No início da década de 1990, quando Tom Cruise ascendeu ao status de lista A, ele silenciosamente tentou integrar um método sonoro desenvolvido pela Cientologia nas principais produções de Hollywood. Entrevistas e relatos da indústria revelam como Cruise promoveu ativamente um sistema chamado Clearsound, defendendo-o com a agora famosa frase: “Simplesmente encontrei um sistema que é melhor”. Isto não era apenas uma preferência; foi um esforço deliberado para influenciar a espinha dorsal técnica do cinema.
O impulso da Clearsound: nos bastidores
De acordo com o canal francês 3DVF, Cruise pressionou o diretor Rob Reiner durante a produção de A Few Good Men para adotar o Clearsound. O sistema foi apresentado como uma solução para reduzir o ruído da câmera e aumentar a clareza do diálogo. Embora Reiner tenha recusado, o incidente destacou a sobreposição entre a fé de Cruise e sua crescente influência em Hollywood. Este não foi um incidente isolado. No final da década de 1980, Cruise já havia se tornado uma estrela lucrativa depois de Top Gun e The Color of Money. Na mesma época, o seu casamento com Mimi Rogers apresentou-o à Cientologia, que rapidamente se tornou uma parte central da sua vida.
Advocacia de Cruise: uma entrevista de 1992
Em um perfil da Rolling Stone de 1992, Cruise revelou que convenceu a equipe de Far and Away a gravar o diálogo dele e de Nicole Kidman usando Clearsound. Ele criticou as práticas sonoras tradicionais de Hollywood, afirmando: “Não existe um grande sistema de som de Hollywood”. Ele descreveu alguns departamentos de som como arcaicos, o que implica que seu sistema era uma evolução necessária. A motivação de Cruise era simples: ele queria gravações mais limpas desde o início, eliminando correções de pós-produção. “Ninguém normalmente dá a mínima para o som”, disse ele. “Eu quero o melhor. Simplesmente encontrei um sistema que é melhor. Tudo que quero é clareza na voz.

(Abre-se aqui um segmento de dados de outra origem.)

(* ===== verification/ZmqLifecycle.v ===== *)
(** * The life of a ZeroMQ queue

    Proved of [ZmqControl]: what the factories hand out; that a queue moves
    items only behind CURVE and, if it listens, behind its gate; and what a
    failed start and a deferred dial leave behind. *)

From S2P Require Import Prelude.
From S2P Require Import Json.
From S2P Require Import Entries.
From S2P Require Import ShmHeader.
From S2P Require Import Layout.
From S2P Require Import KeyStore.
From S2P Require Import ZmqWire.
From S2P Require Import ZmqQueue.
From S2P Require Import ZmqDelivery.
From S2P Require Import ZmqControl.
From S2P Require Import ZapRouter.
From S2P Require Import ZmqControlProps.
Import Json Entries ShmHeader FieldLayout ZmqWire ZmqQueue ZmqDelivery ZmqControl ZapRouter ZmqControlProps.

Module ZmqLifecycle.

(** ** What the factories make *)

Lemma field_loop_length packed fields off ma : length (field_loop packed off ma fields).1.1 = length fields.
Proof.
  revert off ma. induction fields as [|f fields IH]; intros off ma; [done|]. cbn.
  match goal with |- context [field_loop packed ?o ?m fields] => specialize (IH o m);
    destruct (field_loop packed o m fields) as [[rest o'] m'] end.
  cbn in *. by rewrite IH.
Qed.

Lemma invalid_type_found schema :
  Forall (λ f, type_str f ≠ "") schema → str_empty (find_invalid_type schema) = true →
  Forall (λ f, is_valid_type_str (type_str f) = true) schema.
Proof.
  unfold find_invalid_type. induction 1 as [|f schema Hf _ IH]; [done|]. rewrite filter_cons.
  destruct (is_valid_type_str (type_str f)) eqn:Hv.
  - rewrite decide_False by done. intros. constructor; auto.
  - rewrite decide_True by done. cbn. intros Hs%str_empty_true. congruence.
Qed.

Lemma accepted_fields schema depth packing :
  schema_accepted schema depth packing = true → Forall (λ f, type_str f ≠ "") schema →
  schema ≠ [] ∧ (0 < depth)%nat ∧ Forall (λ f, field_accepted f = true) schema.
Proof.
  unfold schema_accepted. intros H Hne. apply andb_true_iff in H as [H Hs]. apply andb_true_iff in H as [H Ht].
  apply andb_true_iff in H as [H _]. apply andb_true_iff in H as [Hn Hd]. split_and!.
  - apply negb_true_iff, bool_decide_eq_false in Hn. done.
  - apply negb_true_iff, Nat.eqb_neq in Hd. lia.
  - apply invalid_type_found in Ht; [|done]. rewrite Forall_forall in Ht |- *. rewrite forallb_forall in Hs.
    intros f Hf. unfold field_accepted. rewrite (Ht f Hf). apply Hs. by apply list_elem_of_In.
Qed.

Lemma frames_of_ok schema depth packing tag :
  schema_accepted schema depth packing = true → Forall (λ f, type_str f ≠ "") schema →
  Forall field_widths schema → fields_fit schema → Z.of_nat (length schema) < 65536 →
  length (default (zeros 8) tag) = 8%nat → FramesOk (frames_of schema packing tag).
Proof.
  intros Ha Hne Hw Hfit Hn Ht. destruct (accepted_fields _ _ _ Ha Hne) as (Hnil & _ & Hf).
  unfold frames_of. destruct (compute_field_layout schema packing) as [layouts sz] eqn:Hc.
  assert (length layouts = length schema) as Hlen.
  { revert Hc. unfold compute_field_layout. pose proof (field_loop_length (packing =s "packed") schema 0 1) as Hl.
    destruct (field_loop _ _ _ _) as [[l o] m]. by intros [= <- _]. }
  assert (0 ≤ sz) as Hsz.
  { destruct layouts as [|fl layouts]; [by destruct schema|].
    destruct (computed_field _ _ _ _ 0 fl Hw Hfit Hc eq_refl) as (? & ? & ? & _). lia. }
  pose proof (computed_layout_ok _ _ _ _ Hw Hfit Hf Hc) as Hok.
  constructor; cbn; try done; [by rewrite Z2Nat.id|by rewrite Hlen].
Qed.

(** A queue as the factories hand it out: closed, with an identity of the key
    store, and letting nobody in. *)
Record fresh (keys : KeyStore.Store) (q : Queue) : Prop := {
  fresh_identity : identity_key_name q ≠ "" ∧ KeyStore.has (identity_key_name q) keys = true;
  fresh_closed : running q = false ∧ socket q = false ∧ worker q = false ∧ mechanism q = Uninitialized ∧
                 zap_handle q = None ∧ dial_pending q = false ∧ producer_peers q = [];
  fresh_denies peer : is_peer_allowed q peer = false;
}.

Lemma make_spec ready keys m pattern bind k d o q :
  make ready keys m pattern bind k d o = Some q →
  schema_accepted (o_schema o) (o_buffer_depth o) (o_packing o) = true ∧ fresh keys q ∧
  mode q = m ∧ socket_pattern q = pattern ∧ bind_socket q = bind ∧ server_pubkey_z85 q = k ∧ zap_domain q = d ∧
  frames q = frames_of (o_schema o) (o_packing o) (o_schema_tag o).
Proof.
  unfold make, build_plaintext. destruct (validate_curve_factory_params _ _ _) eqn:Hv; [|done]. cbn [negb].
  unfold validate_curve_factory_params in Hv.
  apply andb_true_iff in Hv as [Hv _]. apply andb_true_iff in Hv as [Hv Hhas].
  apply andb_true_iff in Hv as [Hne _]. apply negb_true_iff, str_empty_false in Hne.
  destruct (schema_accepted _ _ _) eqn:Ha; [|done]. cbn. intros [= <-].
  split_and!; try done. constructor; cbn; [done|done|]. intros peer. unfold is_peer_allowed. cbn. by rewrite andb_false_r.
Qed.

(** What each factory passes on. *)
Definition factory (reader : bool) := if reader then create_reader else create_writer.

(** Readers listen under fan-in, writers otherwise. *)
Definition binds (reader : bool) (t : ChannelTopology) : bool :=
  if reader then bool_decide (t = FanIn) else negb (bool_decide (t = FanIn)).

Lemma factory_spec (reader : bool) ready keys t o q :
  factory reader ready keys t o = Some q →
  ∃ k d, make ready keys (if reader then Read else Write) (if bool_decide (t = FanOut) then PubSub else PushPull)
           (binds reader t) k d o = Some q ∧
         (binds reader t = true → k = "").
Proof.
  unfold factory. destruct reader, t; unfold create_reader, create_writer, pull_from, push_to;
    try (destruct (KeyStore.pubkey_empty (o_server_pubkey o)) eqn:He; [done|]);
    intros Hq; do 2 eexists; (split; [exact Hq|done]).
Qed.

(** ** Behind CURVE *)

Definition safe (q : Queue) : Prop :=
  identity_key_name q ≠ "" ∧
  (worker q = true ∨ mechanism q ≠ Uninitialized →
   mechanism q = Curve ∧ socket q = true ∧ running q = true ∧
   (bind_socket q = true → is_Some (zap_handle q) ∧ is_Some (allowlist q))).

(** Calls that leave what [safe] looks at. *)
Definition same_safety (q q' : Queue) : Prop :=
  identity_key_name q' = identity_key_name q ∧ worker q' = worker q ∧ mechanism q' = mechanism q ∧
  socket q' = socket q ∧ running q' = running q ∧ bind_socket q' = bind_socket q ∧ zap_handle q' = zap_handle q ∧
  (is_Some (allowlist q) → is_Some (allowlist q')).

Não acho que isso seja pedir muito, não é?”
Detalhes técnicos e resposta da indústria
A cobertura contemporânea confirmou a extensão dos esforços de Cruise. Um relatório da Los Angeles Magazine da década de 1990 observou que os equipamentos Clearsound eram significativamente mais caros do que as configurações padrão. Alguns cineastas consideraram o sistema promissor, mas complicado. Far and Away supostamente usou o Clearsound em parte para apaziguar Cruise, enquanto A Few Good Men testou o Clearsound e o som convencional lado a lado. O Scientology Money Project, um site independente que rastreia a presença mediática da igreja, compilou mais tarde estes relatos e o histórico de patentes por detrás da Clearsound.

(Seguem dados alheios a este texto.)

Section DriverFacts.
Context `{RegexEngine}.
Variable makeColorizedSegments : list byte -> list segment -> list segment.
Variable printColorized : list byte -> list segment -> io unit.
Hypothesis printColorized_writes : forall line matches,
  exists out,
    printColorized line (makeColorizedSegments line matches) = io_write out.

(** [run] returns, whatever the input: the loop neither panics nor needs
    more iterations than the input has bytes. *)
Lemma runLoop_returns fuel br exprs :
  (length (rd_data br) < fuel)%nat ->
  exists out,
    Driver.runLoop makeColorizedSegments printColorized fuel br exprs =
      (out, Ret (finalError br)).
Proof.
  revert br; induction fuel as [|fuel IH]; intros br Hlen; [lia|].
  cbn [Driver.runLoop]. unfold ReadBytes.
  destruct (splitDelim x0a (rd_data br)) as [[ln rest]|] eqn:E.
  - destruct (splitDelim_Some _ _ _ _ E) as (Hd & Hlast & Hlt).
    rewrite Hlast.
    destruct (printColorized_writes
                (if Byte.eqb x0a x0a then take (length ln - 1)%nat ln else ln)
                (findMatchingSegments
                   (if Byte.eqb x0a x0a then take (length ln - 1)%nat ln
                    else ln) exprs)) as (out & ->).
    destruct (IH (mkReader rest (rd_err br))) as (out' & ->);
      [simpl; lia|].
    exists (out ++ out'). reflexivity.
  - exists []. unfold finalError. destruct (rd_err br); reflexivity.
Qed.
(** X5. The actions that only look at a job ([attach], [ssh], [peek],
    [viewOutput], [viewError], and an unknown action) change nothing but what
    their poll changes and never redraw the page.  A terminal is sent
    [sattach <id>.0] only by [attach] on a job of the polled snapshot that is
    running, and a remote window is opened only by [ssh] on a job with nodes,
    on the first of them. *)
Theorem looking_actions_change_nothing :
  forall (env : Env) (a : Action) (id : string) (w : JobsWebviewProvider),
    looksOnly a = true ->
    let r := handleAction env a id w in
    stateOf r = stateOf (onProvider (getSlurmJobs (polls env 0)) w)
    /\ (forall v, ~ In (SetHtml v) (effectsOf r))
    /\ (forall term text,
           In (TerminalSendText term text) (effectsOf r) ->
           a = attach
           /\ exists job,
                find (fun j => jobId j =? id) (polled env w) = Some job
                /\ status job = "RUNNING"
                /\ text = ("sattach " ++ id ++ ".0")%string)
    /\ (forall uri,
           In (OpenFolder uri) (effectsOf r) ->
           a = ssh
           /\ exists job,
                find (fun j => jobId j =? id) (polled env w) = Some job
                /\ nodelist job <> "" /\ nodelist job <> "(None)"
                /\ uri = ("vscode-remote://ssh-remote+"
                            ++ hd "" (Str.split "," (nodelist job)) ++ "/")%string).
Proof.
  intros env a id w Ha r. subst r.
  pose proof (getSlurmJobs_only_notices (polls env 0) (slurmJobProvider w)) as He.
  unfold handleAction, polled, bind, onProvider, zoom, stateOf, effectsOf, valueOf in *.
  destruct (getSlurmJobs (polls env 0) (slurmJobProvider w)) as [[jobs p] e].
  cbn [fst snd] in *.
  destruct (find (fun j => jobId j =? id) jobs) as [job|] eqn:Hfind.
  2:{ cbn [ret fst snd]. rewrite app_nil_r. repeat split.
      - intros v Hin. now apply (notice_not_in e _ He) in Hin.
      - exfalso. now apply (notice_not_in e _ He) in H.
      - exfalso. now apply (notice_not_in e _ He) in H.
      - exfalso. now apply (notice_not_in e _ He) in H.
      - exfalso. now apply (notice_not_in e _ He) in H. }
  assert (Hid : jobId job = id).
  { apply find_some in Hfind. now apply String.eqb_eq. }
  assert (Hone : forall x : Effect,
             (forall v, x <> SetHtml v) ->
             (forall term text, x = TerminalSendText term text ->
                a = attach /\ status job = "RUNNING"
                /\ text = ("sattach " ++ id ++ ".0")%string) ->
             (forall uri, x = OpenFolder uri ->
                a = ssh /\ nodelist job <> "" /\ nodelist job <> "(None)"
                /\ uri = ("vscode-remote://ssh-remote+"
                            ++ hd "" (Str.split "," (nodelist job)) ++ "/")%string) ->
             (forall v, ~ In (SetHtml v) (e ++ [x]))
             /\ (forall term text, In (TerminalSendText term text) (e ++ [x]) ->
                   a = attach /\ exists job0,
                     Some job = Some job0 /\ status job0 = "RUNNING"
                     /\ text = ("sattach " ++ id ++ ".0")%string)
             /\ (forall uri, In (OpenFolder uri) (e ++ [x]) ->
                   a = ssh /\ exists job0,
                     Some job = Some job0
                     /\ nodelist job0 <> "" /\ nodelist job0 <> "(None)"
                     /\ uri = ("vscode-remote://ssh-remote+"
                                 ++ hd "" (Str.split "," (nodelist job0)) ++ "/")%string)).
  { intros x Hv Ht Hu. split; [| split].
    - intros v Hin. apply in_app_or in Hin. destruct Hin as [Hin | [Hin | []]].
      + now apply (notice_not_in e _ He) in Hin.
      + now apply (Hv v).
    - intros term text Hin. apply in_app_or in Hin. destruct Hin as [Hin | [Hin | []]].
      + now apply (notice_not_in e _ He) in Hin.
      + destruct (Ht term text Hin) as (Ha' & Hs & Htx).
        split; [exact Ha' |]. exists job. auto.
    - intros uri Hin. apply in_app_or in Hin. destruct Hin as [Hin | [Hin | []]].
      + now apply (notice_not_in e _ He) in Hin.
      + destruct (Hu uri Hin) as (Ha' & Hn1 & Hn2 & Huri).
        split; [exact Ha' |]. exists job. auto. }
  destruct a; try discriminate Ha; cbn [ret emit fst snd].
  - (* attach *)
    destruct (String.eqb_spec (status job) "RUNNING") as [Hr | Hr]; cbn [negb fst snd];
      (split; [reflexivity |]); apply Hone; try discriminate.
    intros term text H. injection H as _ <-. rewrite Hid. auto.
  - (* ssh *)
    destruct (Str.truthy (nodelist job)) eqn:Ht; cbn [negb orb fst snd].
    + destruct (String.eqb_spec (nodelist job) "(None)") as [Hn | Hn]; cbn [fst snd];
        (split; [reflexivity |]); apply Hone; try discriminate.
      intros uri H. injection H as <-. repeat split; try assumption.
      intros He'. rewrite He' in Ht. discriminate Ht.
    + split; [reflexivity |]. apply Hone; discriminate.
  - (* peek *)
    split; [reflexivity |]. apply Hone; discriminate.
  - (* viewOutput *)
    unfold viewFile. destruct (negb (workspaceFolder env)); cbn [emit fst snd].
    + split; [reflexivity |]. apply Hone; discriminate.
    + destruct (fileExists env _); cbn [emit fst snd];
        (split; [reflexivity |]); apply Hone; discriminate.
  - (* viewError *)
    unfold viewFile. destruct (negb (workspaceFolder env)); cbn [emit fst snd].
    + split; [reflexivity |]. apply Hone; discriminate.
    + destruct (fileExists env _); cbn [emit fst snd];
        (split; [reflexivity |]); apply Hone; discriminate.
  - (* another action *)
    cbn [ret fst snd]. rewrite app_nil_r. repeat split.
    + intros v Hin. now apply (notice_not_in e _ He) in Hin.
    + exfalso. now apply (notice_not_in e _ He) in H.
    + exfalso. now apply (notice_not_in e _ He) in H.
    + exfalso. now apply (notice_not_in e _ He) in H.
    + exfalso. now apply (notice_not_in e _ He) in H.
Qed.

End MoreActions.

Section MoreBatch.
Context {RE : RegExpEngine} {CO : Collator}.

Lemma filter_kill_none (l : list Effect) :
  forallb (fun e => negb (isKillAllMessage e)) l = true -> filter isKillAllMessage l = [].
Proof.
  induction l as [|e l IH]; [reflexivity |]. cbn. intros H.
  apply andb_true_iff in H. destruct H as [He Hl].
  destruct (isKillAllMessage e); [discriminate | now apply IH].
Qed.

(** X6. [killSelected] arms the batch kill exactly when something is
    selected, and otherwise only warns; [cancelKillAll] disarms it, reports
    no kill and keeps the selection.  [confirmKillAll] does not look at the
    armed flag: it shows the same effects whether the batch was armed or
    not. *)
Theorem batch_kill_arming :
  forall (env : Env) (b : bool) (w : JobsWebviewProvider),
    isConfirmingKillAll (stateOf (onDidReceiveMessage env killSelected w))
    = isConfirmingKillAll w
      || match JsSet.from (selectedJobs w) with [] => false | _ :: _ => true end
    /\ (JsSet.from (selectedJobs w) = [] ->
        onDidReceiveMessage env killSelected w
        = (tt, w, [ShowWarningMessage "No jobs selected"]))
    /\ isConfirmingKillAll (stateOf (onDidReceiveMessage env cancelKillAll w)) = false
    /\ selectedJobs (stateOf (onDidReceiveMessage env cancelKillAll w)) = selectedJobs w
    /\ filter isKillAllMessage (effectsOf (onDidReceiveMessage env cancelKillAll w)) = []
    /\ effectsOf (onDidReceiveMessage env confirmKillAll (setConfirmingKillAll b w))
       = effectsOf (onDidReceiveMessage env confirmKillAll w).
Proof.
  intros env b w. repeat split.
  - unfold onDidReceiveMessage. rewrite bind_state. cbn [get valueOf stateOf fst snd].
    destruct (JsSet.from (selectedJobs w)) as [|j js].
    + cbn. now rewrite orb_false_r.
    + rewrite bind_state, modify_state.
      rewrite (preserves_updateView isConfirmingKillAll env 0 (fun _ _ => eq_refl)).
      cbn. now rewrite orb_true_r.
  - intros Hsel. unfold onDidReceiveMessage, bind, get, emit. now rewrite Hsel.
  - unfold onDidReceiveMessage. rewrite bind_state, modify_state.
    now rewrite (preserves_updateView isConfirmingKillAll env 0 (fun _ _ => eq_refl)).
  - apply (handle_keeps_selection env (PageMessage cancelKillAll)). reflexivity.
  - unfold onDidReceiveMessage. rewrite bind_effects. cbn [modify effectsOf snd app].
    apply filter_kill_none, updateView_no_message.
  - rewrite !confirmKillAll_eq. cbn [selectedJobs setConfirmingKillAll].
    destruct (JsSet.from (selectedJobs w)) as [|j js]; reflexivity.
Qed.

A ciência por trás da Clearsound
Scientology apresentou o Clearsound como uma forma de tornar a fala gravada mais limpa, reduzindo o ruído de fundo e as imperfeições comuns na gravação baseada em fita. A igreja enquadrou-o como parte da ênfase de L. Ron Hubbard na comunicação clara, e o pedido de patente de 1993 creditado a Hubbard descreveu um dispositivo destinado a reduzir a distorção. Em essência, o sistema foi apresentado como uma solução técnica para melhorar a qualidade do áudio, alinhado com a ênfase mais ampla de Scientology na comunicação clara e compreensível.
O contexto mais amplo
As entrevistas, reportagens e arquivos técnicos que ressurgiram pintam um quadro específico dos primeiros anos de sucesso de Cruise – um período em que ele instou ativamente os estúdios a adotarem um método sólido vinculado às suas crenças. A sua declaração de 1992 – querendo que o diálogo soasse “claro” e acreditando que o sistema de Scientology era a resposta – resume este impulso. É discutível se o sistema funcionou como prometido, mas os detalhes revelam um esforço deliberado para integrar as soluções técnicas de Scientology na produção cinematográfica convencional.

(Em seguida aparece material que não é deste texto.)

(** * Live-migration helpers of the libvirt driver
    (nova/virt/libvirt/migration.py)

    A shallow embedding of the helpers and the properties of the abort
    policy, the downtime scheduler, the outcome resolver and the guest
    descriptor patch. *)

From stdpp Require Import gmap strings list sorting.
From Stdlib Require Import ZArith.

Local Open Scope Z_scope.

(** ** The hypervisor binding

    The module-level name [libvirt] of the source is bound by the driver to
    the libvirt python binding.  Only its exception class and a few of its
    constants are used. *)

Module libvirt.

(** [libvirt.libvirtError]: carries the numeric error code returned by
    [get_error_code()] and a message. *)
Record libvirtError : Type := mklibvirtError {
  get_error_code : Z;
  get_error_message : string }.

(** [virErrorNumber]: "Domain not found". *)
Definition VIR_ERR_NO_DOMAIN : Z := 42.

(** [virDomainJobType], the two constants the source returns. *)
Inductive virDomainJobType : Type :=
| VIR_DOMAIN_JOB_COMPLETED
| VIR_DOMAIN_JOB_FAILED.

End libvirt.
Export libvirt.

(** The outcome of a call into the guest object: it returns a value or
    raises [libvirt.libvirtError]. *)
Inductive outcome (A : Type) : Type :=
| Returns (a : A)
| Raises (ex : libvirtError).
Arguments Returns {A} a.
Arguments Raises {A} ex.

(** [try: body except libvirt.libvirtError as ex: handler ex]. *)
Definition try_except {A : Type} (body : outcome A)
    (handler : libvirtError → outcome A) : outcome A :=
  match body with
  | Returns a => Returns a
  | Raises ex => handler ex
  end.

(** Sequencing of a call with the rest of a function body: an exception
    that is not handled unwinds. *)
Definition and_then {A B : Type} (c : outcome A) (k : A → outcome B)
    : outcome B :=
  match c with
  | Returns a => k a
  | Raises ex => Raises ex
  end.

(** The part of [nova.virt.libvirt.guest.Guest] used here.  [is_active] is
    the outcome of the activity query on the current host, and
    [migrate_configure_max_downtime] the outcome of asking the hypervisor
    for a new maximum downtime. *)
Record Guest : Type := mkGuest {
  is_active : outcome bool;
  migrate_configure_max_downtime : Z → outcome unit }.

(** ** find_job_type *)

Definition find_job_type (guest : Guest) : outcome virDomainJobType :=
  try_except
    (and_then (is_active guest) (fun active =>
       if active then Returns VIR_DOMAIN_JOB_FAILED
       else Returns VIR_DOMAIN_JOB_COMPLETED))
    (fun ex =>
       if get_error_code ex =? VIR_ERR_NO_DOMAIN
       then Returns VIR_DOMAIN_JOB_COMPLETED
       else Returns VIR_DOMAIN_JOB_FAILED).
(** * Train traffic control backend: a shallow embedding of [backend.py]

    The embedding follows the Python source function by function.

    - Numbers that the program computes with ([position], [speed], clock
      readings) are rationals [Q]; equality of computed rationals is [Qeq].
      Track numbers and priorities are integers [Z].
    - The dictionaries [system_state["trains"]] and [system_state["signals"]]
      are association lists in insertion order, which is the order in which
      Python iterates over them.
    - [time.time()] is an oracle [wall : nat -> Q]: the [n]-th call of a run
      returns [wall n]; the number of calls made so far is part of the
      threaded state.
    - An exception ([KeyError], [IndexError], [TypeError]) is an explicit
      error result. *)

From Stdlib Require Import ZArith QArith Qabs List String Bool Lia Permutation.
From Stdlib Require Import DecimalString Lqa Sorted.
Import ListNotations.

Local Open Scope string_scope.
Local Open Scope Q_scope.

(** ** Comparisons on rationals *)

Definition Qltb (x y : Q) : bool := negb (Qle_bool y x).

(** ** Data model *)

Inductive SignalState : Type := GREEN | RED.

Definition SignalState_eqb (a b : SignalState) : bool :=
  match a, b with
  | GREEN, GREEN | RED, RED => true
  | _, _ => false
  end.

Inductive Level : Type := INFO | WARNING | ACTION.

(** A train dictionary.  The key ["id"] is absent from the dictionaries
    built by [setup_initial_state]; [get_system_state] is the only writer of
    it. *)
Record Train : Type := mkTrain {
  tr_track : Z;
  tr_position : Q;
  tr_speed : Q;
  tr_status : string;
  tr_priority : Z;
  tr_last_update : Q;
  tr_id : option string
}.

Record Signal : Type := mkSignal {
  sg_track : Z;
  sg_position : Q;
  sg_state : SignalState
}.

Record Junction : Type := mkJunction {
  jn_tracks : list Z;
  jn_position : Q;
  jn_controlled_by : list string
}.

Record LogEntry : Type := mkLog {
  lg_timestamp : Q;
  lg_level : Level;
  lg_message : string
}.

(** [system_state]. *)
Record World : Type := mkWorld {
  trains : list (string * Train);
  signals : list (string * Signal);
  lengths : list (Z * Q);
  junctions : list (string * Junction);
  ai_log : list LogEntry;
  kpis : list (string * Q)
}.

Definition set_position (t : Train) (p : Q) : Train :=
  mkTrain (tr_track t) p (tr_speed t) (tr_status t) (tr_priority t)
          (tr_last_update t) (tr_id t).

Definition set_status (t : Train) (s : string) : Train :=
  mkTrain (tr_track t) (tr_position t) (tr_speed t) s (tr_priority t)
          (tr_last_update t) (tr_id t).

Definition set_last_update (t : Train) (u : Q) : Train :=
  mkTrain (tr_track t) (tr_position t) (tr_speed t) (tr_status t)
          (tr_priority t) u (tr_id t).

Definition set_id (t : Train) (k : string) : Train :=
  mkTrain (tr_track t) (tr_position t) (tr_speed t) (tr_status t)
          (tr_priority t) (tr_last_update t) (Some k).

Concluindo, a defesa inicial de Tom Cruise em Hollywood pela Clearsound demonstra um esforço calculado para alinhar a indústria com suas crenças pessoais. Os detalhes ressurgidos sublinham um aspecto menos conhecido da influência de Scientology, estendendo-se para além dos seus princípios filosóficos até à infra-estrutura técnica da produção cinematográfica.